Die zweite Bemerkung betrifft sein Verhältnis zur NSDAP. Umfrid war nie Mitglied der Partei noch einer ihrer Unterorganisationen, aber er schreibt selbst davon, daß er die Nazis wiederholt unterstützt hat.

Umfrid in seiner Stellungnahme an den Oberkirchenrat in Stuttgart vom 28. März 1933: "Ich habe nie einer Partei angehört noch je für eine solche geworben. Ich konnte auf meine Stellungnahme in mehreren Fällen hinweisen, in denen ich die völkische Bewegung unterstützt und durch öffentliches Auftreten sogar die Belange der NSDAP gefördert hatte (z. B. durch die Berufung von Dr.

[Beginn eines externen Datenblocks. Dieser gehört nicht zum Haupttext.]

Lemma two_boosts_row meta_scale :
  scored_row (tools := example_tools) two_boosts_ranker
    "covid" ["covidex"] meta_scale =
  mret {| row_ncols := 3;
          row_entries := <[ 2 := Num (7 * meta_scale) ]>
                           {[ 0 := Num (5 * meta_scale) ]} |}.
Proof.
  unfold scored_row, two_boosts_ranker.
  destruct (common_term_raw_row
              (with_sources {[ "covidex" := source_two_docs ]}) true)
    as [E1 E2]; [done|].
  rewrite E1, ret_bind, E2, ret_bind.
  unfold add_meta_scores. simpl. cbn [foldlM].
  rewrite (add_meta_score_key _ _ _ _ _ source_two_docs [0; 2] [5%R; 7%R]);
    [|by rewrite lookup_singleton_eq|done|done|by left
     |repeat constructor; simpl; lia].
  rewrite ret_bind.
  unfold row_set_many, boosted_values, broadcast_values, cell. simpl.
  rewrite !lookup_empty. simpl. by rewrite !Rplus_0_l, insert_empty.
Qed.

(** A run of [closest_docs_selection] with two candidates and [k = 1]:
    the partition branch picks the one position that is returned. *)
Lemma closest_docs_selection_witness :
  let res := {| row_ncols := 3;
                row_entries := <[ 2 := Num (7 * 100) ]>
                                 {[ 0 := Num (5 * 100) ]} |} in
  (1 < Z.of_nat (length (res_data res)))%Z ∧
  top_positions (np := example_sort) (res_data res) 1 =
    mret (subsort (np := example_sort) (fneg <$> res_data res)
            (take 1 (argpartition (NumpySort := example_sort)
                       (fneg <$> res_data res) 1))) ∧
  ∃ ids scores full,
    returns (closest_docs (tools := example_tools) (np := example_sort)
               two_boosts_ranker "covid" ["covidex"] 100 1) (ids, scores) ∧
    full ≡ₚ map_to_list (row_entries res) ∧
    zip ids scores = take 1 full.
Proof.
  intros res.
  assert ((1 < Z.of_nat (length (res_data res)))%Z) as Hlen.
  { unfold res_data. rewrite length_fmap, length_map_to_list. simpl.
    rewrite map_size_insert_None by (by apply lookup_singleton_ne).
    rewrite map_size_singleton. lia. }
  destruct (closest_docs_selection (tools := example_tools)
              (np := example_sort) two_boosts_ranker "covid" ["covidex"] 100 1
              res)
    as (_ & Hpart & ids & scores & full & Hr & Hp & _ & Hz & _).
  - unfold res. by rewrite two_boosts_row.
  - lia.
  - split; [done|]. split; [by apply Hpart|].
    by exists ids, scores, full.
Defined.

(** C6 fails as stated: the candidates are the stored entries of the
    score row, not the documents with a nonzero score.  With
    [meta_scale = 0] the boost stores the score 0 for document 2, which
    has no nonzero-scored candidate beside it, and [closest_docs] returns
    that zero-scored document. *)
Lemma closest_docs_returns_zero_score :
  closest_docs (tools := example_tools) (np := example_sort) boosted_ranker
    "covid" ["covidex"] 0 1 = mret ([2], [Num (5 * 0)]) ∧
  (5 * 0 = 0)%R.
Proof.
  split; [|lra]. unfold closest_docs, boosted_ranker.
  rewrite doc2_boosted_row, ret_bind. unfold res_data, res_indices. simpl.
  by rewrite map_to_list_singleton.
Qed.

(** ** When the score row is there *)

Lemma returns_add_meta_score_ncols sources query meta_scale res m res' :
  returns (add_meta_score sources query meta_scale res m) res' →
  row_ncols res' = row_ncols res.
Proof.
  unfold add_meta_score. intros (src & _ & Hr)%returns_bind.
  destruct (ms_positions src !! query) as [positions|].
  - apply returns_bind in Hr as (cur & _ & Hr).
    apply returns_bind in Hr as (values & _ & Hr).
    apply returns_bind in Hr as (new & _ & Hr).
    by apply returns_ret in Hr as <-.
  - by apply returns_ret in Hr as <-.
Qed.

Lemma returns_add_meta_loop_ncols sources query meta_scale meta res res' :
  returns (foldlM (add_meta_score sources query meta_scale) res meta) res' →
  row_ncols res' = row_ncols res.
Proof.
  revert res. induction meta as [|m meta IH]; intros res Hr.
  - by apply returns_ret in Hr as <-.
  - cbn [foldlM] in Hr. apply returns_bind in Hr as (res1 & H1 & Hr).
    rewrite (IH _ Hr). by eapply returns_add_meta_score_ncols.
Qed.

Section ScoredRow.
Context {tools : TextTools}.

Lemma returns_add_meta_scores_ncols self query meta meta_scale res res' :
  returns (add_meta_scores self query meta meta_scale res) res' →
  row_ncols res' = row_ncols res.
Proof.
  unfold add_meta_scores. case_decide.
  - destruct (dd_sources (doc_dict self)).
    + apply returns_add_meta_loop_ncols.
    + by intros <-%returns_ret.
  - by intros <-%returns_ret.
Qed.

Lemma scored_row_ncols self query meta meta_scale res :
  returns (scored_row self query meta meta_scale) res →
  row_ncols res = mat_ncols (doc_mat self).
Proof.
  intros (spvec & raw & _ & Hraw & Hr)%returns_scored_row.
  rewrite (returns_add_meta_scores_ncols _ _ _ _ _ _ Hr).
  by eapply csr_mul_ncols.
Qed.

Lemma returns_text2spvec_ncols self query spvec :
  returns (text2spvec self query) spvec → sv_ncols spvec = hash_size self.
Proof.
  unfold text2spvec. case_decide.
  - destruct (strict self); [done|].
    intros (_ & _ & Hr)%returns_bind. by apply returns_ret in Hr as <-.
  - intros ([data wids_unique] & _ & Hr)%returns_bind.
    by apply returns_ret in Hr as <-.
Qed.

Lemma add_meta_scores_total self query meta meta_scale res :
  row_ncols res = mat_ncols (doc_mat self) →
  tables_ok self query meta →
  ∃ res', add_meta_scores self query meta meta_scale res = mret res'.
Proof.
  intros Hn Hok. unfold add_meta_scores. case_decide as Hlen; [|by eexists].
  destruct (dd_sources (doc_dict self)) as [sources|] eqn:Es; [|by eexists].
  specialize (Hok Hlen sources Es). rewrite <-Hn in Hok.
  destruct (add_meta_loop_ok sources query meta_scale meta res Hok)
    as (res' & E & _).
  by exists res'.
Qed.

(** The score row can only fail the way the vectoriser fails, as long as
    the shapes agree and the meta tables are acceptable. *)
Lemma scored_row_raises self query meta meta_scale e :
  length (mat_rows (doc_mat self)) = hash_size self →
  tables_ok self query meta →
  raises (scored_row self query meta meta_scale) e →
  raises (text2spvec self query) e.
Proof.
  intros Hrows Hok. unfold scored_row.
  intros [Hr|(spvec & Hs & Hr)]%raises_bind; [done|]. exfalso.
  pose proof (returns_text2spvec_ncols _ _ _ Hs) as Hn.
  assert (returns (csr_mul spvec (doc_mat self))
            {| row_ncols := mat_ncols (doc_mat self);
               row_entries := filter (λ kv, fnonzero kv.2)
                 (accumulate (sv_entries spvec) (mat_rows (doc_mat self))) |})
    as Hraw by (apply returns_csr_mul; split; [congruence|done]).
  apply raises_bind in Hr as [Hr|(raw & Hraw' & Hr)].
  { by eapply returns_raises. }
  destruct (add_meta_scores_total self query meta meta_scale raw)
    as (res' & E); [by eapply csr_mul_ncols|done|].
  rewrite E in Hr. done.
Qed.

Lemma doc_scores_cells self query idxs meta meta_scale res :
  returns (scored_row self query meta meta_scale) res →
  Forall (λ d, d < mat_ncols (doc_mat self)) idxs →
  returns (doc_scores self (query, idxs) meta meta_scale) (cell res <$> idxs).
Proof.
  intros Hres Hr. unfold doc_scores. apply returns_bind. exists res.
  split; [done|]. rewrite row_get_many_eq; [by apply returns_ret|].
  by rewrite (scored_row_ncols _ _ _ _ _ Hres).
Qed.

Lemma doc_scores_raises self query idxs meta meta_scale e :
  Forall (λ d, d < mat_ncols (doc_mat self)) idxs →
  raises (doc_scores self (query, idxs) meta meta_scale) e →
  raises (scored_row self query meta meta_scale) e.
Proof.
  intros Hr. unfold doc_scores.
  intros [?|(res & Hres & He)]%raises_bind; [done|]. exfalso.
  rewrite row_get_many_eq in He; [done|].
  by rewrite (scored_row_ncols _ _ _ _ _ Hres).
Qed.

(** A document that shares no feature with the query and that no
    requested source lists has no stored score. *)
Lemma scored_row_unscored self query meta meta_scale res spvec d :
  returns (scored_row self query meta meta_scale) res →
  returns (text2spvec self query) spvec →
  ¬ shares_feature (sv_entries spvec) (mat_rows (doc_mat self)) d →
  (∀ sources, dd_len (doc_dict self) = 4 →
              dd_sources (doc_dict self) = Some sources →
              ¬ listed sources query meta d) →
  cell res d = fzero.
Proof.
  intros Hres Hs Hnf Hnl. unfold cell.
  destruct (row_entries res !! d) as [s|] eqn:E; [|done]. exfalso.
  destruct (scored_row_stored self query meta meta_scale res spvec d)
    as [Hnz|(Hlen & sources & Es & Hl)]; [done|done|by eexists| |].
  - rewrite dot_no_shared_feature in Hnz by done. by destruct Hnz.
  - by eapply Hnl.
Qed.

End ScoredRow.

Section SubsetScores.
Context {tools : TextTools}.

(** The score row, cell by cell: the dot product plus the boost. *)
Lemma scored_row_cells self query meta meta_scale spvec :
  returns (text2spvec self query) spvec →
  length (mat_rows (doc_mat self)) = hash_size self →
  tables_ok self query meta →
  ∃ res, returns (scored_row self query meta meta_scale) res ∧
    ∀ d, cell res d = boosted_score self query meta meta_scale
                        (sv_entries spvec) d.
Proof.
  intros Hs Hrows Hok.
  pose proof (returns_text2spvec_ncols _ _ _ Hs) as Hn.
  set (raw := {| row_ncols := mat_ncols (doc_mat self);
                 row_entries := filter (λ kv, fnonzero kv.2)
                   (accumulate (sv_entries spvec)
                      (mat_rows (doc_mat self))) |}).
  assert (returns (csr_mul spvec (doc_mat self)) raw) as Hraw
    by (apply returns_csr_mul; split; [congruence|done]).
  assert (∀ res, returns (add_meta_scores self query meta meta_scale raw) res →
                 returns (scored_row self query meta meta_scale) res) as Hrow.
  { intros res Hr. apply returns_scored_row. by exists spvec, raw. }
  unfold boosted_score, meta_boost, tables_ok in *.
  destruct (decide (dd_len (doc_dict self) = 4)) as [Hlen|Hlen].
  - destruct (dd_sources (doc_dict self)) as [sources|] eqn:Es.
    + specialize (Hok Hlen sources eq_refl).
      rewrite <-(csr_mul_ncols _ _ _ Hraw) in Hok.
      destruct (add_meta_loop_ok sources query meta_scale meta raw Hok)
        as (res & E & _ & Hc & _).
      exists res. split.
      * apply Hrow. rewrite (add_meta_scores_on _ _ _ _ _ sources) by done.
        by rewrite E.
      * intros d. by rewrite Hc, (csr_mul_cell _ _ _ _ Hraw).
    + exists raw. split.
      * apply Hrow. unfold add_meta_scores. by rewrite decide_True, Es.
      * intros d. rewrite Rmult_0_l, fadd_zero_r.
        apply (csr_mul_cell _ _ _ _ Hraw).
  - exists raw. split.
    + apply Hrow. by rewrite add_meta_scores_off.
    + intros d. rewrite Rmult_0_l, fadd_zero_r.
      apply (csr_mul_cell _ _ _ _ Hraw).
Qed.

Hutten zu einem Volksbundvortrag über Nat.-Soz. und Christentum, der von der Bevölkerung völlig als Stellungnahme für den Nat.-Soz. aufgefasst worden war.)"

Vorläufiges Fazit

An dieser Stelle soll Umfrids Predigt vom 26. März 1933 nicht kleingeredet werden. Was ihn störte, war vor allem die Gewalttätigkeit bei der Polizeiaktion am 25. März 1933. Gegen einen "sauberen" Nationalsozialismus hatte er wohl nichts einzuwenden. Als Widerständler gegen die Nazis taugt er also nur bedingt.

Inzwischen hat man in Niederstetten einen Gedenkpfad für Umfrid eingerichtet mit all den Begrifflichkeiten, die einer modischen Geistesströmung in der Gegenwart entsprechen (Toleranz usw.). An einer Aufarbeitung der durch Akten und Urkunden belegten Geschehnisse hingegen besteht anscheinend kein Interesse.